(Stored items)
(** The same with the encoded bytes under a name, as the decoders use it. *)
Lemma Uvarint_read u v :
  u = uvarint_bytes 10 v -> 0 <= v < 2 ^ 64 -> forall rest, Uvarint (u ++ rest) = (v, len u).
Proof. intros -> Hv rest. by apply Uvarint_bytes. Qed.

Lemma Varint_read u v :
  u = uvarint_bytes 10 (zigzag v) -> - 2 ^ 63 <= v < 2 ^ 63 ->
  forall rest, Varint (u ++ rest) = (v, len u).
Proof. intros -> Hv rest. by apply Varint_bytes. Qed.

(** ** Writing a varint into a buffer *)

Lemma go_set_at (a c : bytes) (x b : byte) i :
  i = len a -> go_set (a ++ x :: c) i b = Ret (a ++ b :: c).
Proof.
  intros ->. unfold go_set. rewrite decide_True by
    (autorewrite with golen; pose proof (len_nonneg a); pose proof (len_nonneg c); lia).
  f_equal. unfold len. rewrite Nat2Z.id. by rewrite insert_app_r_alt, Nat.sub_diag by lia.
Qed.

Lemma go_set_head (c : bytes) (x b : byte) : go_set (x :: c) 0 b = Ret (b :: c).
Proof. by apply (go_set_at []). Qed.

Lemma PutUvarint_loop_spec f x a mid c i :
  i = len a -> (length (uvarint_bytes f x) = length mid)%nat ->
  (0 < length (uvarint_bytes f x))%nat ->
  0 <= x < 2 ^ (7 * Z.of_nat f) ->
  PutUvarint_loop f (a ++ mid ++ c) i x
    = Ret (a ++ uvarint_bytes f x ++ c, i + len (uvarint_bytes f x)).
Proof.
  revert x a mid i. induction f as [|f IH]; intros x a mid i Hi Hlen Hpos Hx; [simpl in *; lia|].
  cbn [uvarint_bytes PutUvarint_loop] in *.
  rewrite Z.leb_antisym. destruct (Z.ltb_spec x 128); cbn [negb].
  - destruct mid as [|m [|]]; try done. cbn [app].
    rewrite (go_set_at a c m) by done. cbn. by rewrite len_cons, len_nil.
  - destruct mid as [|m mid]; [done|]. cbn [length app] in *.
    rewrite (go_set_at a (mid ++ c) m) by done.
    replace (2 ^ (7 * Z.of_nat (S f))) with (128 * 2 ^ (7 * Z.of_nat f)) in Hx
      by (rewrite <- (Z.pow_add_r 2 7) by lia; f_equal; lia).
    assert (0 < Z.of_nat f). { destruct f; [simpl in Hx|]; lia. }
    assert (0 <= Z.shiftr x 7 < 2 ^ (7 * Z.of_nat f)) by (rewrite Z.shiftr_div_pow2 by lia; lia).
    set (b := to_byte (Z.lor _ 128)).
    change (a ++ b :: mid ++ c) with (a ++ [b] ++ mid ++ c).
    rewrite (app_assoc a [b]), outcome_bind_ret, IH.
    + autorewrite with golen. rewrite <- app_assoc. do 2 f_equal. lia.
    + autorewrite with golen. lia.
    + lia.
    + pose proof (uvarint_bytes_length f (Z.shiftr x 7) f ltac:(lia) ltac:(lia)). lia.
    + lia.
Qed.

What this task involves ::
Could you reproduce exactly the lines of the entries above, from the one with "0 <= x < 2 ^ (7 * Z.of_nat f) ->" through the one with "rewrite (go_set_at a (mid", and nothing else?

Result for this task ::
  0 <= x < 2 ^ (7 * Z.of_nat f) ->
  PutUvarint_loop f (a ++ mid ++ c) i x
    = Ret (a ++ uvarint_bytes f x ++ c, i + len (uvarint_bytes f x)).
Proof.
  revert x a mid i. induction f as [|f IH]; intros x a mid i Hi Hlen Hpos Hx; [simpl in *; lia|].
  cbn [uvarint_bytes PutUvarint_loop] in *.
  rewrite Z.leb_antisym. destruct (Z.ltb_spec x 128); cbn [negb].
  - destruct mid as [|m [|]]; try done. cbn [app].
    rewrite (go_set_at a c m) by done. cbn. by rewrite len_cons, len_nil.
  - destruct mid as [|m mid]; [done|]. cbn [length app] in *.
    rewrite (go_set_at a (mid ++ c) m) by done.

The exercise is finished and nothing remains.